_Data for this task_:
=======

(** * BrainFuckPy: band, program check and stepping engine

    A shallow embedding of [brainfuck.py]: the two-stack storage band
    (class [Band]), program sanitising and bracket checking
    ([BrainFuck.sanitize], [BrainFuck.check_valid]), the instruction
    dispatch ([BrainFuck._do_step] and its helpers) and the body of the
    driver loop of [BrainFuck.run].

    Python integers are unbounded, so cells are [Z].  The program pointer,
    the step counter and the entries of the loop stack start at 0 and are
    only ever incremented or copied from one another, so they are [nat].
    Python exceptions and [exit(code)] are results of an error monad. *)

From Stdlib Require Import ZArith Ascii String Lia.
From stdpp Require Import base list gmap strings pretty.

(** ** Exceptions and process exits *)

(** What a Python call can end in besides a value: an [IndexError] (list
    index out of range), a [KeyError] (missing dictionary key) or
    [exit(code)], with the text printed on stderr just before (without its
    leading newline). *)
Inductive error : Type :=
  | IndexError
  | KeyError
  | SystemExit (code : Z) (stderr : string).

Inductive result (A : Type) : Type :=
  | Ok (a : A)
  | Raise (e : error).

Arguments Ok {A} a.
Arguments Raise {A} e.

Definition bind {A B : Type} (m : result A) (k : A → result B) : result B :=
  match m with
  | Ok a => k a
  | Raise e => Raise e
  end.

Notation "x <- m ;; k" := (bind m (λ x, k))
  (at level 100, m at next level, right associativity).

(** ** class Band *)

Module Band.

(** [rband] is the band right of the pointer as a stack, [lband] the band
    left of it; [rband[0]] is the cell under the pointer. *)
Record t : Type := mk { lband : list Z; rband : list Z }.

(** [Band.reset]: [self.rband = [0]; self.lband = []]. *)
Definition reset (b : t) : t := {| lband := []; rband := [0%Z] |}.

(** [Band.__init__] only calls [reset]. *)
Definition new : t := reset {| lband := []; rband := [] |}.

(** [Band.left]: slices never raise, so the method is total. *)
Definition left (b : t) : t :=
  let l := match lband b with [] => [0%Z] | _ => lband b end in
  {| lband := drop 1 l; rband := take 1 l ++ rband b |}.

(** [Band.right]. *)
Definition right (b : t) : t :=
  let l := take 1 (rband b) ++ lband b in
  let r := drop 1 (rband b) in
  {| lband := l; rband := match r with [] => [0%Z] | _ => r end |}.

(** [Band.minus]: [self.rband[0] -= 1] reads and writes index 0 and
    raises [IndexError] on an empty list. *)
Definition minus (b : t) : result t :=
  match rband b !! 0%nat with
  | Some x => Ok {| lband := lband b; rband := <[0%nat := (x - 1)%Z]> (rband b) |}
  | None => Raise IndexError
  end.

(** [Band.plus]. *)
Definition plus (b : t) : result t :=
  match rband b !! 0%nat with
  | Some x => Ok {| lband := lband b; rband := <[0%nat := (x + 1)%Z]> (rband b) |}
  | None => Raise IndexError
  end.

(** [Band.get]. *)
Definition get (b : t) : result Z :=
  match rband b !! 0%nat with
  | Some x => Ok x
  | None => Raise IndexError
  end.

(** [Band.set]: [self.rband[0] = value]. *)
Definition set (value : Z) (b : t) : result t :=
  match rband b !! 0%nat with
  | Some _ => Ok {| lband := lband b; rband := <[0%nat := value]> (rband b) |}
  | None => Raise IndexError
  end.

(** The calls a client can make on a band. *)
Inductive op : Type :=
  | OLeft
  | ORight
  | OGet
  | OSet (value : Z)
  | OPlus
  | OMinus
  | OReset.

Definition apply (o : op) (b : t) : result t :=
  match o with
  | OLeft => Ok (left b)
  | ORight => Ok (right b)
  | OGet => _ <- get b ;; Ok b
  | OSet v => set v b
  | OPlus => plus b
  | OMinus => minus b
  | OReset => Ok (reset b)
  end.

(** A sequence of calls, stopping at the first exception. *)
Fixpoint run (ops : list op) (b : t) : result t :=
  match ops with
  | [] => Ok b
  | o :: ops' => b' <- apply o b ;; run ops' b'
  end.

(** The cell [k] places to the right of the pointer ([k] negative: to the
    left); cells the lists do not hold yet read as 0. *)
Definition cell (b : t) (k : Z) : Z :=
  if (0 <=? k)%Z
  then default 0%Z (rband b !! Z.to_nat k)
  else default 0%Z (lband b !! Z.to_nat (- k - 1)).

End Band.

(** ** The tape of the specification

    Specification side of the refinement: an infinite map from signed
    integer positions to integer cells, every position 0 at first, with
    the position of the head.  A finite map holds the positions written
    so far. *)

Module SpecTape.

Record t : Type := mk { pos : Z; cells : gmap Z Z }.

Definition read (tp : t) (p : Z) : Z := default 0%Z (cells tp !! p).

Definition new : t := {| pos := 0; cells := ∅ |}.

Definition moveLeft (tp : t) : t := {| pos := pos tp - 1; cells := cells tp |}.

Definition moveRight (tp : t) : t := {| pos := pos tp + 1; cells := cells tp |}.

Definition get (tp : t) : Z := read tp (pos tp).

Definition set (value : Z) (tp : t) : t :=
  {| pos := pos tp; cells := <[pos tp := value]> (cells tp) |}.

Definition increment (tp : t) : t := set (get tp + 1) tp.

Definition decrement (tp : t) : t := set (get tp - 1) tp.

Definition reset (tp : t) : t := new.

Definition apply (o : Band.op) (tp : t) : t :=
  match o with
  | Band.OLeft => moveLeft tp
  | Band.ORight => moveRight tp
  | Band.OGet => tp
  | Band.OSet v => set v tp
  | Band.OPlus => increment tp
  | Band.OMinus => decrement tp
  | Band.OReset => reset tp
  end.

Definition run (ops : list Band.op) (tp : t) : t :=
  foldl (λ tp o, apply o tp) tp ops.

End SpecTape.

(** The band [b] holds the tape [tp]: the cell [k] places from the pointer
    is the cell at position [pos tp + k], and the list with the current
    cell is not empty. *)
Definition refines (b : Band.t) (tp : SpecTape.t) : Prop :=
  Band.rband b ≠ [] ∧
  ∀ k : Z, Band.cell b k = SpecTape.read tp (SpecTape.pos tp + k).

(** The calls that take the pointer [k] cells to the right, or [- k] cells
    to the left when [k] is negative. *)
Definition walk (k : Z) : list Band.op :=
  if (0 <=? k)%Z then replicate (Z.to_nat k) Band.ORight
  else replicate (Z.to_nat (- k)) Band.OLeft.

(** ** Program text: sanitising and the bracket check *)

(** A program is Python text; its characters are modelled as [ascii]. *)
Definition program_of (s : string) : list ascii := list_ascii_of_string s.

(** [BrainFuck.valid_chars]. *)
Definition valid_chars : list ascii :=
  ["+"; "-"; "."; ","; "<"; ">"; "["; "]"]%char.

(** [BrainFuck.sanitize]: keep the characters that are in [valid_chars]. *)
Definition sanitize (program : list ascii) : list ascii :=
  filter (λ x, x ∈ valid_chars) program.

(** The two messages [check_valid] prints before [exit(-1)]. *)
Definition msg_not_balanced : string := "ERROR: Loop brackets not balanced".

Definition msg_not_enough_closing : string :=
  "ERROR: Loop bracket not balanced, not enough closing".

(** The [for] loop of [BrainFuck.check_valid], from a given [balance]. *)
Fixpoint check_valid_loop (balance : Z) (program : list ascii) : result Z :=
  match program with
  | [] => Ok balance
  | c :: rest =>
      let balance :=
        if Ascii.eqb c "[" then (balance + 1)%Z
        else if Ascii.eqb c "]" then (balance - 1)%Z
        else balance in
      if (balance <? 0)%Z then Raise (SystemExit (-1) msg_not_balanced)
      else check_valid_loop balance rest
  end.

(** [BrainFuck.check_valid]. *)
Definition check_valid (program : list ascii) : result unit :=
  balance <- check_valid_loop 0 program ;;
  if (0 <? balance)%Z then Raise (SystemExit (-1) msg_not_enough_closing)
  else Ok tt.

(** *** What the specification calls balanced *)

(** The signed depth counter of a text: opening minus closing brackets. *)
Fixpoint depth (s : list ascii) : Z :=
  match s with
  | [] => 0
  | c :: rest =>
      ((if Ascii.eqb c "[" then 1 else if Ascii.eqb c "]" then -1 else 0)
       + depth rest)%Z
  end.

(** Every bracket has its partner at the same nesting depth; any other
    character may stand anywhere. *)
Inductive Balanced : list ascii → Prop :=
  | Balanced_nil : Balanced []
  | Balanced_other c s :
      c ≠ "["%char → c ≠ "]"%char → Balanced s → Balanced (c :: s)
  | Balanced_loop s r :
      Balanced s → Balanced r → Balanced ("["%char :: s ++ "]"%char :: r).

(** [Closes k s]: [s] closes [k] loops that are open where it starts, and
    every loop it opens itself. *)
Inductive Closes : nat → list ascii → Prop :=
  | Closes_nil : Closes 0 []
  | Closes_other k c s :
      c ≠ "["%char → c ≠ "]"%char → Closes k s → Closes k (c :: s)
  | Closes_open k s : Closes (S k) s → Closes k ("["%char :: s)
  | Closes_close k s : Closes k s → Closes (S k) ("]"%char :: s).

(** ** I/O ports *)

(** The engine calls [self._read_mode.comma()] and
    [self._print_mode.dot(value)] on objects it knows only by these two
    methods; [R] and [P] are the states of such objects. *)
Class ReadMode (R : Type) : Type := comma : R → result (Z * R).

Class PrintMode (P : Type) : Type := dot : Z → P → result P.

Definition msg_eof : string := "ERROR: Read EOF. Cannot continue. Exiting...".

(** [CharReadMode] over a file whose unread characters are [unread]:
    [read(1)], [exit(-2)] at the end of the file, else [ord]. *)
Record CharReadMode : Type := { unread : list ascii }.

#[export] Instance CharReadMode_comma : ReadMode CharReadMode :=
  λ rm,
    match unread rm with
    | [] => Raise (SystemExit (-2) msg_eof)
    | c :: rest => Ok (Z.of_nat (nat_of_ascii c), {| unread := rest |})
    end.

(** The base class [PrintMode] over a file holding [written] so far:
    [file.write(str(value) + ";")]. *)
Record IntPrintMode : Type := { written : string }.

#[export] Instance IntPrintMode_dot : PrintMode IntPrintMode :=
  λ value pm, Ok {| written := written pm +:+ pretty value +:+ ";" |}.

(** ** class BrainFuck *)

(** What [DebugMode.debug] can return: [('s', n)], [('p', position)]
    and [('r')]. *)
Inductive action : Type :=
  | AStep (n : Z)
  | AUntil (position : Z)
  | AReset.

Section Engine.

Context {R P : Type} `{!ReadMode R} `{!PrintMode P}.

Record BrainFuck : Type := mkBrainFuck {
  _program : list ascii;
  _pointer : nat;
  _counter : nat;
  _loop_stack : list nat;
  _band : Band.t;
  _print_mode : P;
  _read_mode : R
}.

Definition with_pointer (p : nat) (bf : BrainFuck) : BrainFuck :=
  mkBrainFuck (_program bf) p (_counter bf) (_loop_stack bf) (_band bf)
    (_print_mode bf) (_read_mode bf).

Definition with_counter (c : nat) (bf : BrainFuck) : BrainFuck :=
  mkBrainFuck (_program bf) (_pointer bf) c (_loop_stack bf) (_band bf)
    (_print_mode bf) (_read_mode bf).

Definition with_loop_stack (s : list nat) (bf : BrainFuck) : BrainFuck :=
  mkBrainFuck (_program bf) (_pointer bf) (_counter bf) s (_band bf)
    (_print_mode bf) (_read_mode bf).

Definition with_band (b : Band.t) (bf : BrainFuck) : BrainFuck :=
  mkBrainFuck (_program bf) (_pointer bf) (_counter bf) (_loop_stack bf) b
    (_print_mode bf) (_read_mode bf).

Definition with_print_mode (pm : P) (bf : BrainFuck) : BrainFuck :=
  mkBrainFuck (_program bf) (_pointer bf) (_counter bf) (_loop_stack bf)
    (_band bf) pm (_read_mode bf).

=======

_Exercise description_: Look through the entries above and quote exactly the lines from the line with "let l := match" to the line with "(** [Band.set]: [self.rband[0] = value]. *)", counting both of those lines.

_Answer section_:
  let l := match lband b with [] => [0%Z] | _ => lband b end in
  {| lband := drop 1 l; rband := take 1 l ++ rband b |}.

(** [Band.right]. *)
Definition right (b : t) : t :=
  let l := take 1 (rband b) ++ lband b in
  let r := drop 1 (rband b) in
  {| lband := l; rband := match r with [] => [0%Z] | _ => r end |}.

(** [Band.minus]: [self.rband[0] -= 1] reads and writes index 0 and
    raises [IndexError] on an empty list. *)
Definition minus (b : t) : result t :=
  match rband b !! 0%nat with
  | Some x => Ok {| lband := lband b; rband := <[0%nat := (x - 1)%Z]> (rband b) |}
  | None => Raise IndexError
  end.

(** [Band.plus]. *)
Definition plus (b : t) : result t :=
  match rband b !! 0%nat with
  | Some x => Ok {| lband := lband b; rband := <[0%nat := (x + 1)%Z]> (rband b) |}
  | None => Raise IndexError
  end.

(** [Band.get]. *)
Definition get (b : t) : result Z :=
  match rband b !! 0%nat with
  | Some x => Ok x
  | None => Raise IndexError
  end.

(** [Band.set]: [self.rband[0] = value]. *)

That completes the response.